**Stored entries:**
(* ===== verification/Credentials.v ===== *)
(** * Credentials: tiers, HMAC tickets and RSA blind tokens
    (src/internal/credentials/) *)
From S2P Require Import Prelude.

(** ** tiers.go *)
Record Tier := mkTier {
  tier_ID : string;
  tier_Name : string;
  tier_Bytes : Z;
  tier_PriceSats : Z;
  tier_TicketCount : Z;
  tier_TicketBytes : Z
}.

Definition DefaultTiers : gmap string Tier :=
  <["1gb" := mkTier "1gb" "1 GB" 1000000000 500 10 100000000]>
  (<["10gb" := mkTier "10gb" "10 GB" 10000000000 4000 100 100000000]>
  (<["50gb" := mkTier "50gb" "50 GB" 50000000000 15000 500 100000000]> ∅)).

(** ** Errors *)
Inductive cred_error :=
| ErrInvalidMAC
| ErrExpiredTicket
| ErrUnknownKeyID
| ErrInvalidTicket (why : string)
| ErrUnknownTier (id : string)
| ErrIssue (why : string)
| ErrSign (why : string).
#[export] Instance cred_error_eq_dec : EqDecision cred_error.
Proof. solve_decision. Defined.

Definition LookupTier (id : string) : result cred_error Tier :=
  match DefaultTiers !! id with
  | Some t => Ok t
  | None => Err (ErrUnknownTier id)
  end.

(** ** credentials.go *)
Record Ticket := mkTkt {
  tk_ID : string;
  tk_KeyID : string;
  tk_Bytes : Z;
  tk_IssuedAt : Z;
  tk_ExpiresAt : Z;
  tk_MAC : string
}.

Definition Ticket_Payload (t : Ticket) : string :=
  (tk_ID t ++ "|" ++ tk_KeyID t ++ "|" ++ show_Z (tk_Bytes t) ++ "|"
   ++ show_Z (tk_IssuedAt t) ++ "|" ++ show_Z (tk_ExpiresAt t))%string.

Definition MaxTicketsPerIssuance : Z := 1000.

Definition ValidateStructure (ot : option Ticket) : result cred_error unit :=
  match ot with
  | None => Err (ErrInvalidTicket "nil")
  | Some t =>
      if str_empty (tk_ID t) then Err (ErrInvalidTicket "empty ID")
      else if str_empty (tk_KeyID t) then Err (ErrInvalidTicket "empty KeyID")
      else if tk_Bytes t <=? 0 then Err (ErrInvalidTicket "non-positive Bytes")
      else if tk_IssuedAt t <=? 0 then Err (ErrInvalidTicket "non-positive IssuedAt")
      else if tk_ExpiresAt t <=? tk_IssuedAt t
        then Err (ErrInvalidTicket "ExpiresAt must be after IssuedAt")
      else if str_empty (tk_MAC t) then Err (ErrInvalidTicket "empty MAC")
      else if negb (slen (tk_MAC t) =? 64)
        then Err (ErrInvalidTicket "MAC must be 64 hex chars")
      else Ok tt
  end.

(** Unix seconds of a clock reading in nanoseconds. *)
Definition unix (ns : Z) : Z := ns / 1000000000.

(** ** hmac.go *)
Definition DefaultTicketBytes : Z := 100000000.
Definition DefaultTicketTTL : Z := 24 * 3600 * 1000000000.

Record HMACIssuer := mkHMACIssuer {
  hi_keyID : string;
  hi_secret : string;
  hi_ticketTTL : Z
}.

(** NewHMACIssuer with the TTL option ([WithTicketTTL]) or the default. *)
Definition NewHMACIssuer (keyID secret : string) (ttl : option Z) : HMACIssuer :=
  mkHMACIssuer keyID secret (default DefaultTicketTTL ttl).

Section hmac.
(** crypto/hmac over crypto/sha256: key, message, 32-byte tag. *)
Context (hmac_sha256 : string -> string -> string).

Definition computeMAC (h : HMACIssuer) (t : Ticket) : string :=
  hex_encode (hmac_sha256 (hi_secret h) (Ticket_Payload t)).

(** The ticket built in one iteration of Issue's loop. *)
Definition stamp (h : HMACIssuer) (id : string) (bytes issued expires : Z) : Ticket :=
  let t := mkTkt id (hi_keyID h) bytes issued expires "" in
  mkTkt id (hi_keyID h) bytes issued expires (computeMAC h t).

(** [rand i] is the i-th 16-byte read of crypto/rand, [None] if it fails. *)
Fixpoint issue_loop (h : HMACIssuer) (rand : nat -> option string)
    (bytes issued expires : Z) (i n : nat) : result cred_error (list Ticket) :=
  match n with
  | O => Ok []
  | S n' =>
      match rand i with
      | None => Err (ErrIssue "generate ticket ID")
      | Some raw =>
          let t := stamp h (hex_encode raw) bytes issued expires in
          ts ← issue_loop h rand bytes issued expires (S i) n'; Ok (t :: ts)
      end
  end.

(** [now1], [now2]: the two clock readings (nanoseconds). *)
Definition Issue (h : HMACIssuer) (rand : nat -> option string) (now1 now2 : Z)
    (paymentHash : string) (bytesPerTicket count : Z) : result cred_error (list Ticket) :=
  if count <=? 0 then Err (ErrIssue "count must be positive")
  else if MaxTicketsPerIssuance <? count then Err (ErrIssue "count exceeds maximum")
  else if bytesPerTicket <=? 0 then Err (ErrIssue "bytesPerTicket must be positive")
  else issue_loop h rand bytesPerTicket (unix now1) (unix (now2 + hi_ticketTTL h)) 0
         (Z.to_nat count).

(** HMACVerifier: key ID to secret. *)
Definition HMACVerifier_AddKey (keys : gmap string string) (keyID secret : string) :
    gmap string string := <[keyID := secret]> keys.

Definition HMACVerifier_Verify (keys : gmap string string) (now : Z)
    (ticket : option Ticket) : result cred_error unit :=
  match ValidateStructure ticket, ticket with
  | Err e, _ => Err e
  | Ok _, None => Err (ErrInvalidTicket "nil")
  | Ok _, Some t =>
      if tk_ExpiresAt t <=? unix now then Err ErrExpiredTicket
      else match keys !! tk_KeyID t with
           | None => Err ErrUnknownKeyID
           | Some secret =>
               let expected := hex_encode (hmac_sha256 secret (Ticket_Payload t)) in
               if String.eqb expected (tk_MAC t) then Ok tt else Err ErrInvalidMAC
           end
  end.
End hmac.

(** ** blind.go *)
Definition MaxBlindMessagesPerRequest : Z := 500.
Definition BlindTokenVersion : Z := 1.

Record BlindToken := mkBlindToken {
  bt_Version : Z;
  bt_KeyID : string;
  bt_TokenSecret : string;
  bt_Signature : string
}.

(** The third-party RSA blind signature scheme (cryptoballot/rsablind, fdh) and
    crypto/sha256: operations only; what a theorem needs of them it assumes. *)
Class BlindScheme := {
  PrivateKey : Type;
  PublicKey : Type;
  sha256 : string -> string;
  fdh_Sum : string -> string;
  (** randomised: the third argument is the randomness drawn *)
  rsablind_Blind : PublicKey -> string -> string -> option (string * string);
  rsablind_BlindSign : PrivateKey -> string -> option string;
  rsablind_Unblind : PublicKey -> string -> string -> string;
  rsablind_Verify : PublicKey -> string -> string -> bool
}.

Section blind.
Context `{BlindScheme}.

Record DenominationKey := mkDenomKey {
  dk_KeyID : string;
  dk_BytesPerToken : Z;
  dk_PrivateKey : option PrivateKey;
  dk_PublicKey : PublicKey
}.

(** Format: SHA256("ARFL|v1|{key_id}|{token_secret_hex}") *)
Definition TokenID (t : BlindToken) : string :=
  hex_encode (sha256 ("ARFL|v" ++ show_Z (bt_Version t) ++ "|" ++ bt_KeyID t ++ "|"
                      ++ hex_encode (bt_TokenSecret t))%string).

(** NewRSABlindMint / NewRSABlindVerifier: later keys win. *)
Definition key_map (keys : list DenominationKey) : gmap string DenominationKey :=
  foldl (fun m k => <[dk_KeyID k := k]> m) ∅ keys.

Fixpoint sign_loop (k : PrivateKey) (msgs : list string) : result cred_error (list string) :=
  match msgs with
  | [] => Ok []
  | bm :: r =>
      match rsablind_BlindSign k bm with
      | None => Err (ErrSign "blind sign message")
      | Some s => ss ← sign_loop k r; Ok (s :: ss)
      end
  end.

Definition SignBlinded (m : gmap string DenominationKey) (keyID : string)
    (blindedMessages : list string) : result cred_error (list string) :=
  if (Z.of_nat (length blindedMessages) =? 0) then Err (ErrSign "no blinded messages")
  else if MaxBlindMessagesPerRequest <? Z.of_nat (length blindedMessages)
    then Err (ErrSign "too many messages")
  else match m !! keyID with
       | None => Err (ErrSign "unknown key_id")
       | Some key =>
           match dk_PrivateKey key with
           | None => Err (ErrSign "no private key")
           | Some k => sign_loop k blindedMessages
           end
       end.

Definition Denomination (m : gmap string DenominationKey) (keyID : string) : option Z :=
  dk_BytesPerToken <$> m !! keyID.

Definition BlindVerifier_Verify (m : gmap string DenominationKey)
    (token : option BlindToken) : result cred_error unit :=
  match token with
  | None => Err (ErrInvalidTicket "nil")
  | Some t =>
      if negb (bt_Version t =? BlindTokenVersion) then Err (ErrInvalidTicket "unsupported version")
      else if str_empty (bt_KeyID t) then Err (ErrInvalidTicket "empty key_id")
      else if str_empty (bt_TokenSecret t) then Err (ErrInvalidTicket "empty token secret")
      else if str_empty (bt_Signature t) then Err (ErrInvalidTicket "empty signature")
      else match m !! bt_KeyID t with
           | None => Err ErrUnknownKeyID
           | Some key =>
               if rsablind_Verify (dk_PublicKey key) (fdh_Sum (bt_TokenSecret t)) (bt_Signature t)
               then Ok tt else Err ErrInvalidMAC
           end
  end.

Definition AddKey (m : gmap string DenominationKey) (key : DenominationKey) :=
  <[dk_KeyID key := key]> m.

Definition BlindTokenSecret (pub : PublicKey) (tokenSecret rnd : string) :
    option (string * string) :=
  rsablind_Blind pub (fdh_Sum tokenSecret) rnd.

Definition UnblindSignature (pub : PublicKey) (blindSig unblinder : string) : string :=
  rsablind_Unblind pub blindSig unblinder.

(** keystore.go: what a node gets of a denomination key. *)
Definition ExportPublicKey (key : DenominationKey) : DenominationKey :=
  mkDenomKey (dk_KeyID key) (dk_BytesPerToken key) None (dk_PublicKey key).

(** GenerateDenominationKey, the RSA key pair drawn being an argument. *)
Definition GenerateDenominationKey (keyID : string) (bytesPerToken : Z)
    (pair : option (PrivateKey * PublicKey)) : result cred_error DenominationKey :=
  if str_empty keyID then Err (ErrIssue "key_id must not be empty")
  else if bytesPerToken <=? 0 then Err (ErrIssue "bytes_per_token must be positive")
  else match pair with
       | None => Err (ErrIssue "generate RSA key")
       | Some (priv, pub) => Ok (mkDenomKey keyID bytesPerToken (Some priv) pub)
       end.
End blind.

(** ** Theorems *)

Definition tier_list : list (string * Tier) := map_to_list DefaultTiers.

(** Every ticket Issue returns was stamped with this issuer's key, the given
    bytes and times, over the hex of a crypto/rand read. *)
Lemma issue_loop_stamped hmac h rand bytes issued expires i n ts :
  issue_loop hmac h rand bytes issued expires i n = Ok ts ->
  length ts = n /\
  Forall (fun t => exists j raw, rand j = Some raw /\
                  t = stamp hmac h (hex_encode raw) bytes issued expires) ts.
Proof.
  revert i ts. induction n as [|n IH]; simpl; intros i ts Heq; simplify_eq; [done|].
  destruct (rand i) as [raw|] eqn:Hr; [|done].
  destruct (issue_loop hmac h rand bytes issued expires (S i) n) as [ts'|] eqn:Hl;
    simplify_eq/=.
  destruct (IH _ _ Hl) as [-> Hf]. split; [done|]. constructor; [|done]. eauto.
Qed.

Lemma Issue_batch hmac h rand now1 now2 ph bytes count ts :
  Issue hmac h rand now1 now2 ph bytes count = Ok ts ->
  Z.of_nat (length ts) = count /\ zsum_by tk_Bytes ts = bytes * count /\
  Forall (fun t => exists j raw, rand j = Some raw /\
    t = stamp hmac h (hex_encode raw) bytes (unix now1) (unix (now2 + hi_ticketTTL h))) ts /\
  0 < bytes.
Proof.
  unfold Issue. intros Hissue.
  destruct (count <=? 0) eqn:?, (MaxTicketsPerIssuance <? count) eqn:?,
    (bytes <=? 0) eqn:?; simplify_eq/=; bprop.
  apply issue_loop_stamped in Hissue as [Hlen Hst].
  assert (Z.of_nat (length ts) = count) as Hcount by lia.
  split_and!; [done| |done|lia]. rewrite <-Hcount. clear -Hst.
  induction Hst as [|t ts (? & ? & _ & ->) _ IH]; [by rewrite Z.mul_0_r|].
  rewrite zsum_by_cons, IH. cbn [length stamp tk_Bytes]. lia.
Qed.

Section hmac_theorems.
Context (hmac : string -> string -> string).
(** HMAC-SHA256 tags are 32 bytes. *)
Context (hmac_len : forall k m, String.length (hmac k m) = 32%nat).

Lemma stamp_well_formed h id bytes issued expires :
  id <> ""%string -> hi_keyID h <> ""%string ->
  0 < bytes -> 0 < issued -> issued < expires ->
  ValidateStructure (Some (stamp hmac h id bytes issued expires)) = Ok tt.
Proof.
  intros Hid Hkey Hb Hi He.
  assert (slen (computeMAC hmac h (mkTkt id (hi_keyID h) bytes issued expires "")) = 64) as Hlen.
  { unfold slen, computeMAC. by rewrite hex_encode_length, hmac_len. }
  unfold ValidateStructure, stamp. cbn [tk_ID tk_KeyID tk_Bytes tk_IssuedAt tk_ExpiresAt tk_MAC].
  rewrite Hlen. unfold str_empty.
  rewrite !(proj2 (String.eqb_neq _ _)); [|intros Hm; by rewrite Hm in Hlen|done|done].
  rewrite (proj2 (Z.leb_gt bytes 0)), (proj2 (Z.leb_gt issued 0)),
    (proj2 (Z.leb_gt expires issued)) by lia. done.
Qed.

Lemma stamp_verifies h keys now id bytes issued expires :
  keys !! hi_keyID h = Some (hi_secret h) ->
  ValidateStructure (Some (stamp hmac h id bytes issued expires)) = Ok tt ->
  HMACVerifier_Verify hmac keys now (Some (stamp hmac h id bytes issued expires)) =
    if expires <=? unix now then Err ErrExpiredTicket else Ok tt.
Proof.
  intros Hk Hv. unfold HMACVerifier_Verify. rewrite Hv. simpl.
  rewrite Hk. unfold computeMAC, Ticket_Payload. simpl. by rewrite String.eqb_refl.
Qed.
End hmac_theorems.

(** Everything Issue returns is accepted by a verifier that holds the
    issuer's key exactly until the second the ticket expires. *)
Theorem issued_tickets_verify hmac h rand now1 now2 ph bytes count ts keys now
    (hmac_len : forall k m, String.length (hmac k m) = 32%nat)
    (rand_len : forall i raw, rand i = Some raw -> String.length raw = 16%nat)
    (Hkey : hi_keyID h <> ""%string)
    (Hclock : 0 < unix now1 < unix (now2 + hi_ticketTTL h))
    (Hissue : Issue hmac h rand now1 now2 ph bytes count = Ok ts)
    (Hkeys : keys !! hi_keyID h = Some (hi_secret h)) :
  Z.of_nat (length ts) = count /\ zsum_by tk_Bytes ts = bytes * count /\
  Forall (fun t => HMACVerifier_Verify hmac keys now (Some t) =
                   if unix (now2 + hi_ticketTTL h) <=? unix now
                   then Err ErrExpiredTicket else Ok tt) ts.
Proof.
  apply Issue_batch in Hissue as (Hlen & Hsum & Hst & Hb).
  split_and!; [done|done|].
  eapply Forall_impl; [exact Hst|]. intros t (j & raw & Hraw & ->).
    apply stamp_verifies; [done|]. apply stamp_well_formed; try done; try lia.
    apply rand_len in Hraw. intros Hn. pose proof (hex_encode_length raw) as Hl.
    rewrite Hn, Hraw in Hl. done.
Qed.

---

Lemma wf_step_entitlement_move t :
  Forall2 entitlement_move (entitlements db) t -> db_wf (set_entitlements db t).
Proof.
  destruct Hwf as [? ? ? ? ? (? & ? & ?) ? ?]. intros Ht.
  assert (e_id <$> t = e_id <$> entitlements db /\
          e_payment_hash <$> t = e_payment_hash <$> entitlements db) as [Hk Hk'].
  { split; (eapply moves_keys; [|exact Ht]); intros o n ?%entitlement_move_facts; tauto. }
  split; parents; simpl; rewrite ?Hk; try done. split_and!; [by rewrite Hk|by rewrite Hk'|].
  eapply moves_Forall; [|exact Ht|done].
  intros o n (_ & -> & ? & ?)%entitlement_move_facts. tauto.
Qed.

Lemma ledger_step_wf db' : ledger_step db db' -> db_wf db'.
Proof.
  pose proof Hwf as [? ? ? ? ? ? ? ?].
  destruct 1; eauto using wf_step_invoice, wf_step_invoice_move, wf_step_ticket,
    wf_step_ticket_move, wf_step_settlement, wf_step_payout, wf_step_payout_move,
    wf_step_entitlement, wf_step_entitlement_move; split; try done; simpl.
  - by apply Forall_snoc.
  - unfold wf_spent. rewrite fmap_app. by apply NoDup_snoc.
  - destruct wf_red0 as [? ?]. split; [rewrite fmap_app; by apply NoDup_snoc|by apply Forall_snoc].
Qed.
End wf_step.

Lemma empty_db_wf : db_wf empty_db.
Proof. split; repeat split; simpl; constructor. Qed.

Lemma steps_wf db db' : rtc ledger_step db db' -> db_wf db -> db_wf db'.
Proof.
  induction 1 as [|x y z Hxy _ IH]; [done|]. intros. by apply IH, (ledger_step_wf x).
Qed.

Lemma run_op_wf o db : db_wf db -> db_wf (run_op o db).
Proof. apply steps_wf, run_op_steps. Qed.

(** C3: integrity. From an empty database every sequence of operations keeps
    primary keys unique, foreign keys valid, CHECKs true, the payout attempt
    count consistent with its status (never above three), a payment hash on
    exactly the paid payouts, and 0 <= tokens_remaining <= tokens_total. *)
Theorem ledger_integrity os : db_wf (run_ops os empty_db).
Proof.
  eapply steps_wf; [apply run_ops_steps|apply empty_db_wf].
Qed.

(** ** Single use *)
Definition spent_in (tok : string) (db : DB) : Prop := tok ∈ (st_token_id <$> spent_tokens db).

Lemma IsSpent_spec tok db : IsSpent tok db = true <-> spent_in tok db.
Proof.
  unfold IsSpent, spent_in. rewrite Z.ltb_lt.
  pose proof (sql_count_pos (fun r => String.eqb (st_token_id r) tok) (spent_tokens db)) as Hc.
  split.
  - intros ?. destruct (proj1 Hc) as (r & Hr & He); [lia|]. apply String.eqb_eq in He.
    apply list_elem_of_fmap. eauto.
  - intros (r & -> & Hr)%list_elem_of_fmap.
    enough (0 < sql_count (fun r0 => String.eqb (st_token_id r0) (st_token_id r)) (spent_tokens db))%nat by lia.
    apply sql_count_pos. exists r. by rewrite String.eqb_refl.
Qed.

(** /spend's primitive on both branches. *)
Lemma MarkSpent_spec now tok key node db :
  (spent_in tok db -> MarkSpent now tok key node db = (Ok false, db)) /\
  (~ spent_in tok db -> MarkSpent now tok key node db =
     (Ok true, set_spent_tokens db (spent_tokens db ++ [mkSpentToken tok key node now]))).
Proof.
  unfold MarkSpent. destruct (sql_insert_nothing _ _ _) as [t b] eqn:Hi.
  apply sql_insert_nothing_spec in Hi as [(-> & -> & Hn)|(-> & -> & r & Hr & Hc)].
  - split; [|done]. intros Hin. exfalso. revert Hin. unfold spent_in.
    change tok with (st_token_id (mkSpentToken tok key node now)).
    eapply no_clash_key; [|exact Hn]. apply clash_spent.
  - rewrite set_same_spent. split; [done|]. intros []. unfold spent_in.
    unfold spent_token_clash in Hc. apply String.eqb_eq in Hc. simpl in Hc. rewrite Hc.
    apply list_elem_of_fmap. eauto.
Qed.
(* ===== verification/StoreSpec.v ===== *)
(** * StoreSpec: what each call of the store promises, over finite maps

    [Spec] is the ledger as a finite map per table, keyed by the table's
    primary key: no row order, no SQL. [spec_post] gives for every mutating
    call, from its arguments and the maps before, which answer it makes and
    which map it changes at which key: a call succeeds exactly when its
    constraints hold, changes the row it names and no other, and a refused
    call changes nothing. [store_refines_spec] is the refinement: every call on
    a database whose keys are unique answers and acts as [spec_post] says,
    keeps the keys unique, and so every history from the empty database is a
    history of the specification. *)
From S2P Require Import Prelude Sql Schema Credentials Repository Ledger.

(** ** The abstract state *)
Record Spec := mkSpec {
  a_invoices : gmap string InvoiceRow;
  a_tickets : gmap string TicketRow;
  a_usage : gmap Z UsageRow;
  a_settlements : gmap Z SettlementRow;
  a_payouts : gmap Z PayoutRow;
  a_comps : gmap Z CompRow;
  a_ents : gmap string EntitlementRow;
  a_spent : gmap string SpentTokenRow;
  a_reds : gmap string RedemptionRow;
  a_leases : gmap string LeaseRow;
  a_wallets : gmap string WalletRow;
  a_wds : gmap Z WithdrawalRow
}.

**EXERCISE DIRECTIONS:** Using the entries above, repeat only the lines from the one containing "else match m !! bt_KeyID t with" through the one containing "(** keystore.go: what", end lines included.

**RESPONSE:**
      else match m !! bt_KeyID t with
           | None => Err ErrUnknownKeyID
           | Some key =>
               if rsablind_Verify (dk_PublicKey key) (fdh_Sum (bt_TokenSecret t)) (bt_Signature t)
               then Ok tt else Err ErrInvalidMAC
           end
  end.

Definition AddKey (m : gmap string DenominationKey) (key : DenominationKey) :=
  <[dk_KeyID key := key]> m.

Definition BlindTokenSecret (pub : PublicKey) (tokenSecret rnd : string) :
    option (string * string) :=
  rsablind_Blind pub (fdh_Sum tokenSecret) rnd.

Definition UnblindSignature (pub : PublicKey) (blindSig unblinder : string) : string :=
  rsablind_Unblind pub blindSig unblinder.

(** keystore.go: what a node gets of a denomination key. *)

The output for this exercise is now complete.